The exhibition, Homosexuality_ies, is a multimedia exhibition exploring 150 years of homosexuality and queer identity. It aims to show "how same-sex sexuality and non-conformist gender identities have been criminalized through legislation, pathologized in medicine, and excluded from society," wrote Berlin's Deutsches museum last year. Homosexuality_ies has been displayed at two Berlin cities already, but the ad posters didn't prompt any massive backlash until it traveled up to Münster's Westphalian State Museum of Art and Cultural History.
One of the exhibition's organizers — the Schwules Museum — issued a pretty on-point response to the railroad's transphobia via press statement. "We, the Schwules Museum, on the other hand consider the allegation and the resulting advertisement ban wrong and inappropriate," they said. "It is interesting that the Deutsche Bahn AG has no problems showing people — with nudity — in advertisements when they conform [to] heterosexual norms. Yet an image that obviously questions such norms is being 'censored' and considered unacceptable for public display."

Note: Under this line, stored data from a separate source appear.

(** * A shallow embedding of the Nexus Mods OAuth/PKCE authentication core
    of FromSoftModManager ([app/services/nexus_oauth.py] and
    [app/services/nexus_sso.py]).

    Python strings are lists of code points, Python bytes are lists of
    integers in [0, 256), and the JSON values handled by the code are the
    inductive [pyval].  Library functions whose exact behaviour the code
    does not depend on ([json.loads], exception texts, the token endpoint)
    are kept as parameters of Sections. *)

From Stdlib Require Import ZArith List String Ascii Bool Lia.
Import ListNotations.
Set Warnings "-register-all".

(** ** Python strings and values *)
Module Py.

Open Scope Z_scope.

(** A Python [str]: its code points. *)
Definition pystr := list Z.

(** A Rocq ASCII literal as a Python string. *)
Definition py (s : string) : pystr :=
  map (fun c => Z.of_nat (nat_of_ascii c)) (list_ascii_of_string s).

Fixpoint str_eqb (a b : pystr) : bool :=
  match a, b with
  | [], [] => true
  | x :: a', y :: b' => Z.eqb x y && str_eqb a' b'
  | _, _ => false
  end.

(** Python truthiness of a value that is [None] or a [str]. *)
Definition truthy (o : option pystr) : bool :=
  match o with
  | Some s => negb (str_eqb s [])
  | None => false
  end.

(** [a == b] on values that are [None] or a [str]. *)
Definition opt_str_eqb (a b : option pystr) : bool :=
  match a, b with
  | Some x, Some y => str_eqb x y
  | None, None => true
  | _, _ => false
  end.

Fixpoint prefixb (p s : pystr) : bool :=
  match p, s with
  | [], _ => true
  | x :: p', y :: s' => Z.eqb x y && prefixb p' s'
  | _ :: _, [] => false
  end.

(** [p in s] for two [str]s: substring test. *)
Fixpoint containsb (s p : pystr) : bool :=
  prefixb p s || match s with [] => false | _ :: s' => containsb s' p end.

Fixpoint digits_aux (fuel : nat) (n : Z) (acc : pystr) : pystr :=
  match fuel with
  | O => acc
  | S f =>
      let acc' := (48 + n mod 10) :: acc in
      if n <? 10 then acc' else digits_aux f (n / 10) acc'
  end.

(** [str(n)] for a Python [int]. *)
Definition str_of_Z (n : Z) : pystr :=
  let fuel := S (Z.to_nat (Z.log2 (Z.abs n))) in
  if n <? 0 then 45 :: digits_aux fuel (- n) [] else digits_aux fuel n [].

(** The JSON-shaped Python values the code manipulates (floats are not
    modelled). A [dict] is its list of items in insertion order. *)
Inductive pyval :=
| PNone
| PBool (b : bool)
| PInt (n : Z)
| PStr (s : pystr)
| PList (l : list pyval)
| PDict (d : list (pystr * pyval)).

Definition dict := list (pystr * pyval).

(** [d.get(k)] *)
Fixpoint dict_get (d : dict) (k : pystr) : option pyval :=
  match d with
  | [] => None
  | (k', v) :: d' => if str_eqb k' k then Some v else dict_get d' k
  end.

Definition dict_mem (d : dict) (k : pystr) : bool :=
  match dict_get d k with Some _ => true | None => false end.

(** [d[k] = v]: an existing key keeps its place, a new one goes last. *)
Fixpoint dict_set (d : dict) (k : pystr) (v : pyval) : dict :=
  match d with
  | [] => [(k, v)]
  | (k', v') :: d' =>
      if str_eqb k' k then (k', v) :: d' else (k', v') :: dict_set d' k v
  end.

End Py.
Import Py.

(** ** The localhost callback listener ([_CallbackHandler], [_OAuthHTTPServer]) *)
Module Callback.

(** The query string of a request, as the [(name, value)] pairs it holds
    after splitting on [&] and [=] and unquoting, blank values included. *)
Definition query := list (pystr * pystr).

(** [parse_qs(query).get(k, [None])[0]]: [parse_qs] drops blank values
    ([keep_blank_values=False]) and keeps the others in order. *)
Fixpoint param (k : pystr) (q : query) : option pystr :=
  match q with
  | [] => None
  | (n, v) :: q' =>
      if str_eqb n k && negb (str_eqb v []) then Some v else param k q'
  end.

Definition msg_no_code : pystr := py "No authorization code received".

(** ["State mismatch — possible CSRF attack"] (U+2014 is the dash). *)
Definition msg_csrf : pystr :=
  py "State mismatch " ++ [8212%Z] ++ py " possible CSRF attack".

(** [_OAuthHTTPServer] with the [socketserver.BaseServer] fields the code
    relies on: [__is_shut_down] (a [threading.Event] set only by
    [serve_forever]) and whether the listening socket is still open. *)
Record server := mkServer {
  expected_state : pystr;
  oauth_code : option pystr;
  oauth_error : option pystr;
  is_shut_down : bool;
  bound : bool }.

(** [_OAuthHTTPServer(state, ("127.0.0.1", REDIRECT_PORT), _CallbackHandler)] *)
Definition new_server (state : pystr) : server :=
  mkServer state None None false true.

Definition set_oauth_code (s : server) (c : option pystr) : server :=
  mkServer (expected_state s) c (oauth_error s) (is_shut_down s) (bound s).

Definition set_oauth_error (s : server) (e : option pystr) : server :=
  mkServer (expected_state s) (oauth_code s) e (is_shut_down s) (bound s).

(** [server.server_close()] *)
Definition server_close (s : server) : server :=
  mkServer (expected_state s) (oauth_code s) (oauth_error s) (is_shut_down s) false.

Inductive response :=
| R404
| R200 (html : pystr).

Definition page_ok : pystr :=
  py "<html><body style='font-family:sans-serif;text-align:center;padding:60px;background:#1a1a2e;color:#e0e0ec;'><h2>Authorization successful!</h2><p>You can close this tab and return to FromSoft Mod Manager.</p></body></html>".

Definition page_fail (e : option pystr) : pystr :=
  py "<html><body style='font-family:sans-serif;text-align:center;padding:60px;background:#1a1a2e;color:#e0e0ec;'><h2>Authorization failed</h2><p>"
  ++ (if truthy e then match e with Some m => m | None => [] end
      else py "Unknown error")
  ++ py "</p></body></html>".

(** [_CallbackHandler.do_GET] on a request whose [urlparse] path is [path]. *)
Definition do_GET (srv : server) (path : pystr) (q : query) : server * response :=
  if negb (str_eqb path (py "/callback")) then (srv, R404)
  else
    let code := param (py "code") q in
    let state := param (py "state") q in
    let error := param (py "error") q in
    let srv' :=
      if truthy error then set_oauth_error srv error
      else if negb (truthy code) then set_oauth_error srv (Some msg_no_code)
      else if negb (opt_str_eqb state (Some (expected_state srv)))
      then set_oauth_error srv (Some msg_csrf)
      else set_oauth_code srv code in
    (srv', R200 (if truthy (oauth_code srv') then page_ok
                 else page_fail (oauth_error srv'))).

(** The outcome of a callback as the spec orders its cases. *)
Inductive outcome :=
| OError (e : pystr)
| OCode (c : pystr).

Definition spec_outcome (expected : pystr) (q : query) : outcome :=
  match param (py "error") q with
  | Some e => OError e
  | None =>
      match param (py "code") q with
      | None => OError msg_no_code
      | Some c =>
          match param (py "state") q with
          | Some s => if str_eqb s expected then OCode c else OError msg_csrf
          | None => OError msg_csrf
          end
      end
  end.

Definition record_outcome (srv : server) (o : outcome) : server :=
  match o with
  | OError e => set_oauth_error srv (Some e)
  | OCode c => set_oauth_code srv (Some c)
  end.

End Callback.

(** ** The OAuth client session ([NexusOAuthClient]) and its worker *)
Module Session.
Import Callback.

(** [NexusOAuthClient]'s attributes.  [c_server] says whether
    [self._server] is set; [c_listener] is the [_OAuthHTTPServer] object
    created by [start()], shared with the worker thread.  [c_exchanges]
    logs the calls to [exchange_code_for_tokens] the worker issues. *)
Record client := mkClient {
  c_tokens : option pyval;
  c_error : option pyval;
  c_verifier : pystr;
  c_state : pystr;
  c_server : bool;
  c_done : bool;
  c_listener : option server;
  c_exchanges : list (pystr * pystr) }.

(** [NexusOAuthClient()] *)
Definition init_client : client := mkClient None None [] [] false false None [].

Definition set_done (c : client) : client :=
  mkClient (c_tokens c) (c_error c) (c_verifier c) (c_state c) (c_server c)
           true (c_listener c) (c_exchanges c).

Definition set_error (c : client) (e : option pyval) : client :=
  mkClient (c_tokens c) e (c_verifier c) (c_state c) (c_server c)
           (c_done c) (c_listener c) (c_exchanges c).

Definition set_tokens (c : client) (t : option pyval) : client :=
  mkClient t (c_error c) (c_verifier c) (c_state c) (c_server c)
           (c_done c) (c_listener c) (c_exchanges c).

Definition set_listener (c : client) (l : option server) : client :=
  mkClient (c_tokens c) (c_error c) (c_verifier c) (c_state c) (c_server c)
           (c_done c) l (c_exchanges c).

Definition clear_server (c : client) : client :=
  mkClient (c_tokens c) (c_error c) (c_verifier c) (c_state c) false
           (c_done c) (c_listener c) (c_exchanges c).

Definition log_exchange (c : client) (e : pystr * pystr) : client :=
  mkClient (c_tokens c) (c_error c) (c_verifier c) (c_state c) (c_server c)
           (c_done c) (c_listener c) (c_exchanges c ++ [e]).

(** [start()], given the fresh verifier and [uuid4] state, whether binding
    127.0.0.1:9876 succeeds, and the [OSError] text when it does not.
    Opening the browser has no effect on the session state. *)
Definition start (verifier state : pystr) (port_free : bool) (oserr : pystr)
    (c : client) : client :=
  let c1 := mkClient None None verifier state (c_server c) false
                     (c_listener c) (c_exchanges c) in
  if port_free then
    mkClient None None verifier state true false (Some (new_server state))
             (c_exchanges c)
  else
    set_error c1 (Some (PStr (py "Could not start callback server on port 9876: " ++ oserr))).

(** What [stop()] and [BaseServer.shutdown()] do: return, or wait forever. *)
Inductive returns (A : Type) :=
| Returns (a : A)
| Blocks.
Arguments Returns {A} a.
Arguments Blocks {A}.

(** [BaseServer.shutdown()]: sets [__shutdown_request] and waits on
    [__is_shut_down], which only [serve_forever()] sets. *)
Definition shutdown (s : server) : returns server :=
  if is_shut_down s then Returns s else Blocks.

Cassils draws parallels to the current highly charged debate in the U.S. over North Carolina's anti-LGBT bathroom bill. "The phobic response to Cassils' image here calls to mind broader instances of transphobia which seek to prohibit the presence of trans and gender-nonconforming bodies from public spaces," reads a statement on the artist's website. "Contrary to popular hysteria which considers the presence of trans people to be a threat, gender-nonconforming people, especially those of color, are extremely vulnerable to becoming the victims of attacks. Artwork such as that presented by Cassils is vital to the project of working against transphobia, and the recent attempt to ban these images from the public sphere only underlines their necessity."
Cassils notes that lifting the ban is pointless now since the advertising space has already been reallocated. The artist invites the public to download the image and paste it over the sexist yet heteronormative ads displayed in the Deutsche Bahn.